En préférant à la cacophonie universelle la résonance de l’essentiel. À l’empire du tout-à-l’ego, la passion de l’interaction. Au vide des formules, la charge du sens. À l’inanité du zapping, l’intensité de l’attention. À l’inconséquence des discours, la responsabilité de l’énonciation. À l’impunité dans l’immatériel, l’incarnation de l’expérience. À la complaisance dans la violence, la conscience de l’adresse. Au rejet de la différence, l’accueil de l’altérité. Au simulacre de communauté, le partage d’humanité. Au retranchement derrière l’écran, la communion dans la présence – cette présence si capitale en cet âge spectral où pullulent les regards vitreux, les alias désincarnés et les abonnés absents.

La parole est un fait humain total. Mutiler la parole, c’est tronquer l’Humanité. Bien parler ne suffit pas. Il s’agit de parler juste. Avec justesse et justice. J’en appelle ici à un humanisme de la parole. Pour que l’explosion de l’expression marque la consécration de notre humanité – non son atomisation. Pour donner à la parole tout son sens. En l’élevant à sa pleine puissance.

À cette fin, je propose l’art comme solution vitale à une crise cruciale. Je conçois les arts de la parole comme des arts de construction collective capables de réconcilier la société et de sublimer notre humanité. Et je les mobilise pour (re)valoriser la parole comme dignité personnelle et bien commun. En ce sens, je définis et réunis comme les sept arts de la parole : le théâtre, le récit, la poésie (arts de la création) ; l’éloquence, la conférence (arts de la transmission) ; le dialogue, le débat (arts de l’interaction). De leur pratique peut naître une parole juste, sensée, incarnée, reliée, responsable. Apprendre à les maîtriser, c’est œuvrer à réaliser son humanité dans sa transversalité.

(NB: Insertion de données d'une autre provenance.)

Definition set_dataStore (ds : DS) c : IPAMContext DS AWS NET :=
  mkContext ds (awsClient c) (networkClient c) (terminating c).
Definition set_awsClient (a : AWS) c : IPAMContext DS AWS NET :=
  mkContext (dataStore c) a (networkClient c) (terminating c).
Definition set_networkClient (n : NET) c : IPAMContext DS AWS NET :=
  mkContext (dataStore c) (awsClient c) n (terminating c).
Definition set_terminating (b : bool) c : IPAMContext DS AWS NET :=
  mkContext (dataStore c) (awsClient c) (networkClient c) b.

Definition set_ipamContext c w : World DS AWS NET OS :=
  mkWorld c (addIPCnt w) (delIPCnt w) (logs w) (calls w) (os w)
          (grpcServer w) (listeners w) (alive w).
Definition set_addIPCnt (n : N) w : World DS AWS NET OS :=
  mkWorld (ipamContext w) n (delIPCnt w) (logs w) (calls w) (os w)
          (grpcServer w) (listeners w) (alive w).
Definition set_delIPCnt (m : gmap string N) w : World DS AWS NET OS :=
  mkWorld (ipamContext w) (addIPCnt w) m (logs w) (calls w) (os w)
          (grpcServer w) (listeners w) (alive w).
Definition set_logs (l : list LogEntry) w : World DS AWS NET OS :=
  mkWorld (ipamContext w) (addIPCnt w) (delIPCnt w) l (calls w) (os w)
          (grpcServer w) (listeners w) (alive w).
Definition set_calls (l : list Call) w : World DS AWS NET OS :=
  mkWorld (ipamContext w) (addIPCnt w) (delIPCnt w) (logs w) l (os w)
          (grpcServer w) (listeners w) (alive w).
Definition set_os (o : OS) w : World DS AWS NET OS :=
  mkWorld (ipamContext w) (addIPCnt w) (delIPCnt w) (logs w) (calls w) o
          (grpcServer w) (listeners w) (alive w).
Definition set_grpcServer (s : option GrpcServer) w : World DS AWS NET OS :=
  mkWorld (ipamContext w) (addIPCnt w) (delIPCnt w) (logs w) (calls w) (os w)
          s (listeners w) (alive w).
Definition set_listeners (l : list Listener) w : World DS AWS NET OS :=
  mkWorld (ipamContext w) (addIPCnt w) (delIPCnt w) (logs w) (calls w) (os w)
          (grpcServer w) l (alive w).
Definition set_alive (b : bool) w : World DS AWS NET OS :=
  mkWorld (ipamContext w) (addIPCnt w) (delIPCnt w) (logs w) (calls w) (os w)
          (grpcServer w) (listeners w) b.

Definition record_call (c : Call) w : World DS AWS NET OS :=
  set_calls (calls w ++ [c]) w.
End Updates.

(** ** The statements the handlers are made of *)

Section Primitives.
Context {DS AWS NET OS : Type}.
Context `{!DataStoreAPI DS, !AWSAPIs AWS, !NetworkAPIs NET, !Runtime OS}.
Local Abbreviation W := (World DS AWS NET OS).
Local Abbreviation Mon := (M DS AWS NET OS).

(** seelog: [log.Infof], [log.Debugf], [log.Errorf], [log.Info]. *)
Definition log_write (l : LogLevel) (f : string) (a : list LogArg) : Mon unit :=
  modify (fun w => set_logs (logs w ++ [mkLog l f a]) w).
Definition log_Infof := log_write LvlInfo.
Definition log_Debugf := log_write LvlDebug.
Definition log_Errorf := log_write LvlError.
Definition log_Info (a : list LogArg) : Mon unit := log_write LvlInfo "" a.

(** [*p] for a string pointer. *)
Definition deref (p : option string) : Mon string :=
  match p with
  | Some s => ret s
  | None => panic
  end.

(** [s.ipamContext.dataStore.AssignPodIPv4Address(k)] *)
Definition dataStore_Assign (k : K8SPodInfo) : Mon (string * Z * error) :=
  fun w =>
    let '(r, ds) := AssignPodIPv4Address k (dataStore (ipamContext w)) in
    Returned r (record_call (CallAssign k)
                  (set_ipamContext (set_dataStore ds (ipamContext w)) w)).

(** [s.ipamContext.dataStore.UnassignPodIPv4Address(k)] *)
Definition dataStore_Unassign (k : K8SPodInfo) : Mon (string * Z * error) :=
  fun w =>
    let '(r, ds) := UnassignPodIPv4Address k (dataStore (ipamContext w)) in
    Returned r (record_call (CallUnassign k)
                  (set_ipamContext (set_dataStore ds (ipamContext w)) w)).

(** [s.ipamContext.awsClient.GetVPCIPv4CIDRs()] *)
Definition awsClient_GetVPCIPv4CIDRs : Mon (list (option string)) :=
  fun w =>
    let '(r, a) := GetVPCIPv4CIDRs (awsClient (ipamContext w)) in
    Returned r (record_call CallGetVPCIPv4CIDRs
                  (set_ipamContext (set_awsClient a (ipamContext w)) w)).

(** [s.ipamContext.networkClient.UseExternalSNAT()] *)
Definition networkClient_UseExternalSNAT : Mon bool :=
  fun w =>
    let '(r, n) := UseExternalSNAT (networkClient (ipamContext w)) in
    Returned r (record_call CallUseExternalSNAT
                  (set_ipamContext (set_networkClient n (ipamContext w)) w)).

(** [s.ipamContext.networkClient.GetExcludeSNATCIDRs()] *)
Definition networkClient_GetExcludeSNATCIDRs : Mon (list string) :=
  fun w =>
    let '(r, n) := GetExcludeSNATCIDRs (networkClient (ipamContext w)) in
    Returned r (record_call CallGetExcludeSNATCIDRs
                  (set_ipamContext (set_networkClient n (ipamContext w)) w)).

(** [addIPCnt.Inc()] *)
Definition addIPCnt_Inc : Mon unit :=
  modify (fun w => set_addIPCnt (addIPCnt w + 1)%N w).

(** [delIPCnt.With(prometheus.Labels{"reason": reason}).Inc()]: a label
    not seen before starts from zero. *)
Definition delIPCnt_With_Inc (reason : string) : Mon unit :=
  modify (fun w =>
    set_delIPCnt (<[reason := (default 0%N (delIPCnt w !! reason) + 1)%N]> (delIPCnt w)) w).

(** [for _, x := range xs { acc = body(acc, x) }] *)
Fixpoint for_range {A B : Type} (xs : list A) (body : B → A → Mon B) (acc : B) : Mon B :=
  match xs with
  | [] => ret acc
  | x :: xs' => let* acc' := body acc x in for_range xs' body acc'
  end.

(** ** server.AddNetwork *)

Definition AddNetwork (in_ : AddNetworkRequest.t)
  : Mon (AddNetworkReply.t * error) :=
  let* _ := log_Infof
    "Received AddNetwork for NS %s, Pod %s, NameSpace %s, Container %s, ifname %s"
    [AStr (AddNetworkRequest.Netns in_);
     AStr (AddNetworkRequest.K8S_POD_NAME in_);
     AStr (AddNetworkRequest.K8S_POD_NAMESPACE in_);
     AStr (AddNetworkRequest.K8S_POD_INFRA_CONTAINER_ID in_);
     AStr (AddNetworkRequest.IfName in_)] in
  let* '(addr, deviceNumber, err) := dataStore_Assign
    {| Name := AddNetworkRequest.K8S_POD_NAME in_;
       Namespace := AddNetworkRequest.K8S_POD_NAMESPACE in_;
       Container := AddNetworkRequest.K8S_POD_INFRA_CONTAINER_ID in_ |} in
  let* vpc := awsClient_GetVPCIPv4CIDRs in
  let* pbVPCcidrs := for_range vpc (fun pbVPCcidrs cidr =>
    let* s := deref cidr in
    let* _ := log_Debugf "VPC CIDR %s" [AStr s] in
    let* s' := deref cidr in
    ret (pbVPCcidrs ++ [s'])) [] in
  let* useExternalSNAT := networkClient_UseExternalSNAT in
  let* pbVPCcidrs :=
    if negb useExternalSNAT then
      let* excl := networkClient_GetExcludeSNATCIDRs in
      for_range excl (fun pbVPCcidrs cidr =>
        let* _ := log_Debugf "CIDR SNAT Exclusion %s" [AStr cidr] in
        ret (pbVPCcidrs ++ [cidr])) pbVPCcidrs
    else ret pbVPCcidrs in
  let resp := {|
    AddNetworkReply.Success := error_eqb err nil_error;
    AddNetworkReply.IPv4Addr := addr;
    AddNetworkReply.IPv4Subnet := "";
    AddNetworkReply.DeviceNumber := int32 deviceNumber;
    AddNetworkReply.UseExternalSNAT := useExternalSNAT;
    AddNetworkReply.VPCcidrs := pbVPCcidrs |} in
  let* _ := log_Infof "Send AddNetworkReply: IPv4Addr %s, DeviceNumber: %d, err: %v"
    [AStr addr; AInt deviceNumber; AErr err] in
  let* _ := addIPCnt_Inc in
  ret (resp, nil_error).

(** ** server.DelNetwork *)

Definition DelNetwork (in_ : DelNetworkRequest.t)
  : Mon (DelNetworkReply.t * error) :=
  let* _ := log_Infof
    "Received DelNetwork for IP %s, Pod %s, Namespace %s, Container %s"
    [AStr (DelNetworkRequest.IPv4Addr in_);
     AStr (DelNetworkRequest.K8S_POD_NAME in_);
     AStr (DelNetworkRequest.K8S_POD_NAMESPACE in_);
     AStr (DelNetworkRequest.K8S_POD_INFRA_CONTAINER_ID in_)] in
  let* _ := delIPCnt_With_Inc (DelNetworkRequest.Reason in_) in
  let* '(ip, deviceNumber, err) := dataStore_Unassign
    {| Name := DelNetworkRequest.K8S_POD_NAME in_;
       Namespace := DelNetworkRequest.K8S_POD_NAMESPACE in_;
       Container := DelNetworkRequest.K8S_POD_INFRA_CONTAINER_ID in_ |} in
  let* '(ip, deviceNumber, err) :=
    if negb (error_eqb err nil_error) && error_eqb err datastore_ErrUnknownPod then
      dataStore_Unassign
        {| Name := DelNetworkRequest.K8S_POD_NAME in_;
           Namespace := DelNetworkRequest.K8S_POD_NAMESPACE in_;
           Container := "" |}
    else ret (ip, deviceNumber, err) in
  let* _ := log_Infof "Send DelNetworkReply: IPv4Addr %s, DeviceNumber: %d, err: %v"
    [AStr ip; AInt deviceNumber; AErr err] in
  let success := true in
  let success :=
    if negb (error_eqb err nil_error) && negb (error_eqb err datastore_ErrUnknownPod)
    then false else success in
  ret ({| DelNetworkReply.Success := success;
          DelNetworkReply.IPv4Addr := ip;
          DelNetworkReply.DeviceNumber := int32 deviceNumber |}, nil_error).

(** ** IPAMContext.RunRPCHandler *)

Definition ipamdgRPCaddress : string := "127.0.0.1:50051".

(** [net.Listen(network, address)]; the listener value itself is kept
    by the runtime. *)
Definition os_net_Listen (network address : string) : Mon error :=
  fun w =>
    let '(err, o) := net_Listen network address (os w) in
    Returned err (record_call (CallListen network address) (set_os o w)).

(** [s.Serve(lis)] *)
Definition server_Serve : Mon ServeResult :=
  fun w =>
    let '(r, o) := grpc_Serve (os w) in
    Returned r (record_call CallServe (set_os o w)).

(** [grpc.NewServer()] *)
Definition grpc_NewServer : Mon unit :=
  modify (set_grpcServer (Some {| services := []; health := ∅; stopped := false |})).

Definition on_server (f : GrpcServer → GrpcServer) : Mon unit :=
  modify (fun w => set_grpcServer (f <$> grpcServer w) w).

(** [pb.RegisterCNIBackendServer], [healthpb.RegisterHealthServer],
    [reflection.Register] *)
Definition register_service (name : string) : Mon unit :=
  on_server (fun s => mkServer (services s ++ [name]) (health s) (stopped s)).

(** [hs.SetServingStatus(name, status)] *)
Definition hs_SetServingStatus (name : string) (serving : bool) : Mon unit :=
  on_server (fun s => mkServer (services s) (<[name := serving]> (health s)) (stopped s)).

(** [go c.shutdownListener(s)]: one more goroutine, at its first
    statement. *)
Definition go_shutdownListener : Mon unit :=
  modify (fun w => set_listeners (listeners w ++ [new_listener]) w).

(** A call that may never come back. *)
Inductive Completion (A : Type) : Type :=
  | Forever
  | Finished (a : A).
Global Arguments Forever {A}.
Global Arguments Finished {A} a.

Definition RunRPCHandler : Mon (Completion error) :=
  let* _ := log_Info [AStr "Serving RPC Handler on "; AStr ipamdgRPCaddress] in
  let* err := os_net_Listen "tcp" ipamdgRPCaddress in
  if negb (error_eqb err nil_error) then
    let* _ := log_Errorf "Failed to listen gRPC port: %v" [AErr err] in
    ret (Finished (errors_Wrap err "ipamd: failed to listen to gRPC port"))
  else
    let* _ := grpc_NewServer in
    let* _ := register_service "rpc.CNIBackend" in
    let* _ := hs_SetServingStatus "grpc.health.v1.aws-node" true in
    let* _ := register_service "grpc.health.v1.Health" in
    let* _ := register_service "grpc.reflection.v1alpha.ServerReflection" in
    let* _ := go_shutdownListener in
    let* r := server_Serve in
    match r with
    | ServeBlocks => ret Forever
    | ServeReturns err =>
        if negb (error_eqb err nil_error) then
          let* _ := log_Errorf "Failed to start server on gRPC port: %v" [AErr err] in
          ret (Finished (errors_Wrap err "ipamd: failed to start server on gPRC port"))
        else ret (Finished nil_error)
    end.

(** ** IPAMContext.shutdownListener *)

(** Modelled from the spec: [IPAMContext.setTerminating] is defined in
    ipamd.go, which is not among the sources.  The spec (4.2) has it set
    the Termination State to true and mutate nothing else. *)
Definition setTerminating (c : IPAMContext DS AWS NET) : IPAMContext DS AWS NET :=
  set_terminating true c.

(** The goroutine runs one statement at a time; [<-sig] waits while the
    buffer of [sig] is empty. *)
Definition shutdownListener_next (l : Listener) (w : W) : Listener * W :=
  match pc l with
  | AtLogSetup =>
      (* log.Info("Setting up shutdown hook.") *)
      (mkListener AtMakeChan (sig_buf l) (notified l),
       set_logs (logs w ++ [mkLog LvlInfo "" [AStr "Setting up shutdown hook."]]) w)
  | AtMakeChan =>
      (* sig := make(chan os.Signal, 1) *)
      (mkListener AtNotifyINT [] (notified l), w)
  | AtNotifyINT =>
      (* signal.Notify(sig, syscall.SIGINT) *)
      (mkListener AtNotifyTERM (sig_buf l) (notified l ++ [SIGINT]), w)
  | AtNotifyTERM =>
      (* signal.Notify(sig, syscall.SIGTERM) *)
      (mkListener AtReceive (sig_buf l) (notified l ++ [SIGTERM]), w)
  | AtReceive =>
      (* <-sig *)
      match sig_buf l with
      | [] => (l, w)
      | _ :: rest => (mkListener AtLogReceived rest (notified l), w)
      end
  | AtLogReceived =>
      (* log.Info("Received shutdown signal, setting 'terminating' to true") *)
      (mkListener AtSetTerminating (sig_buf l) (notified l),
       set_logs (logs w ++ [mkLog LvlInfo ""
         [AStr "Received shutdown signal, setting 'terminating' to true"]]) w)
  | AtSetTerminating =>
      (* c.setTerminating() *)
      (mkListener Exited (sig_buf l) (notified l),
       set_ipamContext (setTerminating (ipamContext w)) w)
  | Exited => (l, w)
  end.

Ces sept piliers de la parole forment un ensemble organique. La parole s’invente avec la poésie, se construit avec le récit, s’incarne avec le théâtre, s’opère avec l’éloquence, se transmet avec la conférence, s’échange avec le dialogue, se confronte avec le débat. Ainsi, la parole vit de l’art et dépérit par incurie – dans sa contrefaçon dégradée le récit dégénère en storytelling, la poésie en slogan, le théâtre en spectaculaire, l’éloquence en punchline, la conférence en novlangue, le dialogue en pilonnage, le débat en clash.

Dès lors, réhabiliter l’éloquence, c’est l’arracher à son misérable avatar actuel, pathétique ersatz de ce qui fut durant vingt-cinq siècles, de Démosthène à Simone Veil, l’art oratoire à la hauteur de l’histoire. Restaurer dans leur dignité le dialogue et le débat, c’est en finir avec l’infect diabi-boulbat. C’est apprendre à surmonter la violence, à maîtriser sa parole, à écouter.

Voilà pourquoi je lance le Centre des arts de la parole. Afin de se parler plutôt que s’entretuer – se parler pour se relier. Pour former, transformer, rassembler, rayonner. Pour fédérer. Et grandir ensemble.